(TASK STATEMENT): However many lines the data holds, transcribe them all exactly.

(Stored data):
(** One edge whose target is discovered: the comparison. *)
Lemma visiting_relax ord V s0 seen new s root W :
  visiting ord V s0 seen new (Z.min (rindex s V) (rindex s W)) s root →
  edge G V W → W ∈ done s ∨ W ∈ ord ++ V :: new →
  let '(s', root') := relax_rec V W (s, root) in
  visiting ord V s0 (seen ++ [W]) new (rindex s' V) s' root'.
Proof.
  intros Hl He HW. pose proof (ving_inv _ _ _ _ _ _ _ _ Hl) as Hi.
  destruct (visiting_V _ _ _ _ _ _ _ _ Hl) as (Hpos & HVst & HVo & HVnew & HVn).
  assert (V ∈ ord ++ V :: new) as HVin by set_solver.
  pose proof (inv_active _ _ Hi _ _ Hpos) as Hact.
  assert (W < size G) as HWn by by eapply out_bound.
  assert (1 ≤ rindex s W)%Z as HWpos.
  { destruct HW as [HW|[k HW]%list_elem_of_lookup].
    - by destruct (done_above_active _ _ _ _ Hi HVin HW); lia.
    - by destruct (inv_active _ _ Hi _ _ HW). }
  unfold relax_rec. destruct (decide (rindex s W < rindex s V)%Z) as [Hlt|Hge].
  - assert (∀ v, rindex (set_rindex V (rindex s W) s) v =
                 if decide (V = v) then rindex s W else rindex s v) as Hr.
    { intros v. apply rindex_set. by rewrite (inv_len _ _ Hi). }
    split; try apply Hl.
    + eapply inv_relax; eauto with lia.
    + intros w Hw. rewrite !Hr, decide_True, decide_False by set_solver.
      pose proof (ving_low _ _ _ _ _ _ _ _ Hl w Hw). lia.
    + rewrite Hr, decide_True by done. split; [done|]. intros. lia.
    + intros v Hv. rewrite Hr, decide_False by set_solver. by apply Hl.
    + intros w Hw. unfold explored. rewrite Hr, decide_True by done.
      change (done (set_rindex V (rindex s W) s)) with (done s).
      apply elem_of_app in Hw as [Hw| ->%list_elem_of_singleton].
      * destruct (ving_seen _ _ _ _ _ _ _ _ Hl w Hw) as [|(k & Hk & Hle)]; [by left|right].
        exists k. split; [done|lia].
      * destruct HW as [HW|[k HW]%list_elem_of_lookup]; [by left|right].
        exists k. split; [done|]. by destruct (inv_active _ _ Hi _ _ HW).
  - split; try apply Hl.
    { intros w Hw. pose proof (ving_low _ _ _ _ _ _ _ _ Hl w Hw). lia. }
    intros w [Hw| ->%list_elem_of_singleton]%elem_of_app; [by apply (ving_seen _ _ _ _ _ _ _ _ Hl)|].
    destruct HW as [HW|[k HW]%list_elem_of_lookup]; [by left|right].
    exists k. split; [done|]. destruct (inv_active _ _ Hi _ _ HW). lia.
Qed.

(PROBLEM SOLUTION):
(** One edge whose target is discovered: the comparison. *)
Lemma visiting_relax ord V s0 seen new s root W :
  visiting ord V s0 seen new (Z.min (rindex s V) (rindex s W)) s root →
  edge G V W → W ∈ done s ∨ W ∈ ord ++ V :: new →
  let '(s', root') := relax_rec V W (s, root) in
  visiting ord V s0 (seen ++ [W]) new (rindex s' V) s' root'.
Proof.
  intros Hl He HW. pose proof (ving_inv _ _ _ _ _ _ _ _ Hl) as Hi.
  destruct (visiting_V _ _ _ _ _ _ _ _ Hl) as (Hpos & HVst & HVo & HVnew & HVn).
  assert (V ∈ ord ++ V :: new) as HVin by set_solver.
  pose proof (inv_active _ _ Hi _ _ Hpos) as Hact.
  assert (W < size G) as HWn by by eapply out_bound.
  assert (1 ≤ rindex s W)%Z as HWpos.
  { destruct HW as [HW|[k HW]%list_elem_of_lookup].
    - by destruct (done_above_active _ _ _ _ Hi HVin HW); lia.
    - by destruct (inv_active _ _ Hi _ _ HW). }
  unfold relax_rec. destruct (decide (rindex s W < rindex s V)%Z) as [Hlt|Hge].
  - assert (∀ v, rindex (set_rindex V (rindex s W) s) v =
                 if decide (V = v) then rindex s W else rindex s v) as Hr.
    { intros v. apply rindex_set. by rewrite (inv_len _ _ Hi). }
    split; try apply Hl.
    + eapply inv_relax; eauto with lia.
    + intros w Hw. rewrite !Hr, decide_True, decide_False by set_solver.
      pose proof (ving_low _ _ _ _ _ _ _ _ Hl w Hw). lia.
    + rewrite Hr, decide_True by done. split; [done|]. intros. lia.
    + intros v Hv. rewrite Hr, decide_False by set_solver. by apply Hl.
    + intros w Hw. unfold explored. rewrite Hr, decide_True by done.
      change (done (set_rindex V (rindex s W) s)) with (done s).
      apply elem_of_app in Hw as [Hw| ->%list_elem_of_singleton].
      * destruct (ving_seen _ _ _ _ _ _ _ _ Hl w Hw) as [|(k & Hk & Hle)]; [by left|right].
        exists k. split; [done|lia].
      * destruct HW as [HW|[k HW]%list_elem_of_lookup]; [by left|right].
        exists k. split; [done|]. by destruct (inv_active _ _ Hi _ _ HW).
  - split; try apply Hl.
    { intros w Hw. pose proof (ving_low _ _ _ _ _ _ _ _ Hl w Hw). lia. }
    intros w [Hw| ->%list_elem_of_singleton]%elem_of_app; [by apply (ving_seen _ _ _ _ _ _ _ _ Hl)|].
    destruct HW as [HW|[k HW]%list_elem_of_lookup]; [by left|right].
    exists k. split; [done|]. destruct (inv_active _ _ Hi _ _ HW). lia.
Qed.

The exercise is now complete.